L’opposition gabonaise met la pression sur la Cour constitutionnelle

Les candidats de l’opposition gabonaise ayant perdu la présidentielle du 30 août dernier ont demandé jeudi, à Libreville, à la Cour constitutionnelle d’annuler le scrutin, invoquant de nombreuses irrégularités. Ils envisagent même de traîner en justice les responsables des bureaux de vote locaux où la fraude a été constatée.

Notre correspondant au Gabon

Les candidats malheureux à la présidentielle 2009 qui s’exprimaient au cours d’une conférence de presse, jeudi, ont cité pêle-mêle le bourrage des urnes, le gonflement des listes électorales dans certaines localités et l’inauthenticité de certains procès-verbaux.

La semaine dernière, une dizaine de ces candidats ont déposé auprès de la plus haute juridiction du pays des recours en annulation des résultats dudit scrutin, invoquant les mêmes raisons. La Cour constitutionnelle dispose de 4 semaines pour vider le contentieux électoral. Ce qui laisse supposer que le président élu du Gabon, au terme de ce contentieux électoral sera connu au plus tard avant la fin de la première moitié du mois d’octobre.

L’opposition a déjà lancé une mise en garde contre les membres de la plus haute juridiction : « Si la Cour constitutionnelle venait à établir autre chose que le droit pour confirmer le coup d’Etat électoral que nous dénonçons, chacun de ses membres devra assumer sa responsabilité devant l’histoire et devant le peuple gabonais (…)’’, a déclaré Jean Eyéghé Ndong, porte-parole du collectif des candidats malheureux, à RFI.

Il reste à espérer que, suite à la décision de la Cour constitutionnelle, d’autres émeutes n’éclateront pas dans le pays, les populations choisissant parfois la rue et le vandalisme comme moyen de contestation.

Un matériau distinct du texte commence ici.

(* ===== verification/ThreadBase.v ===== *)
(** The base class for objects with a thread of their own (thrift/pilot/thread_base.h,
    thread_base.cc): open starts the thread, which waits at a barrier until activate is
    called, and join ends it.

    The caller and the thread take turns in any order.  A barrier of n lets nobody through
    until n threads have come to it; what malloc and pthread_create answer is an argument.
    The signal that join sends has its default action, the end of the process. *)
From S2P Require Import Prelude.

(** ** State *)
(** Where the thread is in [run]. *)
Inductive tb_pc := Tb_begin | Tb_waits | Tb_svc | Tb_ended.
(** Where the caller is in [activate]. *)
Inductive act_pc := Act_idle | Act_waits | Act_returned.

Record ThreadBase := mkTB {
  tb_allocated : bool; (** [thread_ != NULL] *)
  tb_thread_num : nat; (** [thread_num_] *)
  tb_barrier : option (nat * nat); (** how many it takes, and how many have come *)
  tb_threads : list tb_pc;
  tb_activate : act_pc }.

Definition ThreadBase_new : ThreadBase := mkTB false 0 None [] Act_idle.

(** ** Operations *)
(** The loop of [open]: how many of the threads are created. *)
Fixpoint create_loop (created : list bool) : nat :=
  match created with
  | true :: created => S (create_loop created)
  | _ => O
  end.

(** [thread_num] is 1. *)
Definition ThreadBase_open (mem : bool) (created : list bool) (t : ThreadBase) : Z * ThreadBase :=
  let thread_num := 1%nat in
  if negb mem then (-1, mkTB false (tb_thread_num t) (tb_barrier t) (tb_threads t) (tb_activate t))
  else
    let i := create_loop (take thread_num created) in
    let t := mkTB true i (Some (thread_num + 1, 0)%nat) (replicate i Tb_begin) (tb_activate t) in
    if (i =? thread_num)%nat then (0, t) else (-1, t).

Definition release_waiting (pc : tb_pc) : tb_pc := match pc with Tb_waits => Tb_svc | pc => pc end.

(** Somebody comes to the barrier; the last one lets all through. *)
Definition arrive (t : ThreadBase) : outcome ThreadBase :=
  let* (n, k) := defined (tb_barrier t) in
  if (S k =? n)%nat then
    Ret (mkTB (tb_allocated t) (tb_thread_num t) (Some (n, O)) (release_waiting <$> tb_threads t)
           (match tb_activate t with Act_waits => Act_returned | a => a end))
  else Ret (mkTB (tb_allocated t) (tb_thread_num t) (Some (n, S k)) (tb_threads t) (tb_activate t)).

Definition tb_set_pc (i : nat) (pc : tb_pc) (t : ThreadBase) : ThreadBase :=
  mkTB (tb_allocated t) (tb_thread_num t) (tb_barrier t) (<[i := pc]> (tb_threads t)) (tb_activate t).
Definition set_act (a : act_pc) (t : ThreadBase) : ThreadBase :=
  mkTB (tb_allocated t) (tb_thread_num t) (tb_barrier t) (tb_threads t) a.

(** A turn of thread [i] in [run]; [None] when it waits or has ended. *)
Definition run_turn (i : nat) (t : ThreadBase) : option (outcome ThreadBase) :=
  match tb_threads t !! i with
  | Some Tb_begin => Some (arrive (tb_set_pc i Tb_waits t))
  | Some Tb_svc => Some (Ret (tb_set_pc i Tb_ended t))
  | _ => None
  end.

(** [activate] comes to the barrier. *)
Definition ThreadBase_activate (t : ThreadBase) : outcome ThreadBase := arrive (set_act Act_waits t).

(** [pthread_kill(SIGTERM)] ends the process while the thread lives; a thread that has
    ended is joined. *)
Fixpoint tb_join_loop (pcs : list tb_pc) : outcome unit :=
  match pcs with
  | [] => Ret tt
  | Tb_ended :: pcs => tb_join_loop pcs
  | _ :: _ => Abort
  end.
Definition ThreadBase_join (t : ThreadBase) : outcome (Z * ThreadBase) :=
  if tb_allocated t then
    let* _ := tb_join_loop (take (tb_thread_num t) (tb_threads t)) in
    Ret (0, mkTB false (tb_thread_num t) None (tb_threads t) (tb_activate t))
  else Ret (0, t).

(** ** Histories after [open] *)
Inductive tb_reached : ThreadBase → Prop :=
  | tb_open mem created t : ThreadBase_open mem created ThreadBase_new = (0, t) → tb_reached t
  | tb_turn i t t' : tb_reached t → run_turn i t = Some (Ret t') → tb_reached t'
  | tb_act t t' : tb_reached t → tb_activate t = Act_idle → ThreadBase_activate t = Ret t' → tb_reached t'.

(** One thread and a barrier of two, on which those wait who have come. *)
Definition tb_inv (t : ThreadBase) : Prop :=
  tb_allocated t = true ∧ tb_thread_num t = 1%nat ∧
  ∃ pc k, tb_threads t = [pc] ∧ tb_barrier t = Some (2%nat, k) ∧
    match pc, tb_activate t with
    | Tb_begin, Act_idle => k = O
    | Tb_begin, Act_waits | Tb_waits, Act_idle => k = 1%nat
    | Tb_svc, Act_returned | Tb_ended, Act_returned => k = O
    | _, _ => False
    end.

Lemma tb_reached_inv t : tb_reached t → tb_inv t.
Proof.
  induction 1 as [mem created t E|i t t' _ (Ha & Hn & pc & k & Hp & Hb & Hk) E|t t' _ (Ha & Hn & pc & k & Hp & Hb & Hk) Hi E].
  - unfold ThreadBase_open in E. destruct mem; [|done]. destruct created as [|[] created]; cbn in E; try done.
    injection E as <-. split; [done|]. split; [done|]. by exists Tb_begin, O.
  - unfold run_turn in E. rewrite Hp in E. destruct i as [|i]; [|done]. cbn in E.
    destruct pc; try done; injection E as E.
    + unfold arrive, tb_set_pc in E. cbn in E. rewrite Hb, Hp in E. cbn in E.
      destruct (tb_activate t) eqn:Et; cbn in Hk; try done; subst k; cbn in E; injection E as <-;
        (split; [done|]; split; [done|]); [by exists Tb_waits, 1%nat|by exists Tb_svc, O].
    + subst t'. split; [done|]. split; [done|]. exists Tb_ended, k. unfold tb_set_pc. rewrite Hp. cbn.
      by destruct (tb_activate t).
  - unfold ThreadBase_activate, arrive, set_act in E. cbn in E. rewrite Hb, Hp in E. rewrite Hi in Hk.
    destruct pc; try done; subst k; cbn in E; injection E as <-; (split; [done|]; split; [done|]);
      [by exists Tb_begin, 1%nat|by exists Tb_svc, O].
Qed.

(** ** Properties *)

(** the thread begins its work only after activate was called, and then it does: in
    every reachable state a thread that works or has worked was activated, activate has
    not returned before; while activate waits, the thread's next turn lets both go on;
    and while the thread waits, the call does. *)
Theorem svc_after_activate t (Ht : tb_reached t) :
  (∀ i pc, tb_threads t !! i = Some pc → pc = Tb_svc ∨ pc = Tb_ended → tb_activate t = Act_returned) ∧
  (tb_activate t = Act_waits → ∃ t', run_turn 0 t = Some (Ret t') ∧ tb_threads t' = [Tb_svc] ∧ tb_activate t' = Act_returned) ∧
  (tb_threads t = [Tb_waits] → ∃ t', ThreadBase_activate t = Ret t' ∧ tb_threads t' = [Tb_svc] ∧ tb_activate t' = Act_returned) ∧
  (ThreadBase_join t = Abort ∨
   tb_threads t = [Tb_ended] ∧ ThreadBase_join t = Ret (0, mkTB false 1 None [Tb_ended] Act_returned)).
Proof.
  apply tb_reached_inv in Ht as (Ha & Hn & pc & k & Hp & Hb & Hk). split; [|split; [|split]].
  - intros [|i] pc' Hl Hpc; rewrite Hp in Hl; [|done]. injection Hl as <-.
    destruct Hpc as [->| ->]; by destruct (tb_activate t).
  - intros Hw. rewrite Hw in Hk. destruct pc; try done. subst k. unfold run_turn. rewrite Hp. cbn.
    unfold arrive, tb_set_pc. cbn. rewrite Hb, Hp, Hw. cbn. by eexists.
  - intros Hw. rewrite Hp in Hw. injection Hw as ->. destruct (tb_activate t) eqn:Et; try done. subst k.
    unfold ThreadBase_activate, arrive, set_act. cbn. rewrite Hb, Hp. cbn. by eexists.
  - unfold ThreadBase_join. rewrite Ha, Hn, Hp. cbn. destruct pc; cbn; auto. right.
    by destruct (tb_activate t).
Qed.

Lemma svc_after_activate_witness :
  ∃ t t', tb_reached t ∧ run_turn 0 t = Some (Ret t') ∧ tb_threads t' = [Tb_svc].
Proof.
  set (t := mkTB true 1 (Some (2%nat, 1%nat)) [Tb_begin] Act_waits).
  assert (tb_reached t) as Ht.
  { eapply (tb_act (mkTB true 1 (Some (2%nat, 0%nat)) [Tb_begin] Act_idle)); [|reflexivity|reflexivity].
    by eapply (tb_open true [true]). }
  destruct (svc_after_activate t Ht) as (_ & H & _). destruct (H eq_refl) as (t' & E & Et & _). by exists t, t'.
Defined.

(** when the thread cannot be created, open reports it, but the barrier still takes two:
    activate then waits for ever, and without memory there is no barrier at all. *)
Theorem open_failed_activate_hangs mem created :
  match ThreadBase_open mem created ThreadBase_new with
  | (0, t) => mem = true ∧ head created = Some true ∧ tb_threads t = [Tb_begin]
  | (r, t) => r = -1 ∧
      if mem then tb_threads t = [] ∧ ∃ t', ThreadBase_activate t = Ret t' ∧ tb_activate t' = Act_waits ∧ ∀ i, run_turn i t' = None
      else ThreadBase_activate t = Fault
  end.
Proof.
  destruct mem; [|done]. destruct created as [|[] created]; cbn; try done; (split; [done|]; split; [done|]);
    eexists; done.
Qed.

Rappelons que les émeutes ont éclaté à Libreville et Port-Gentil le 3 septembre dernier, après la proclamation des résultats de cette présidentielle,ont fait plusieurs morts dans la capitale économique du Gabon. Le gouvernement a déclaré qu’il y a eu 3, alors que l’opposition estime à plus de 15 le nombre de victimes des tristes événements.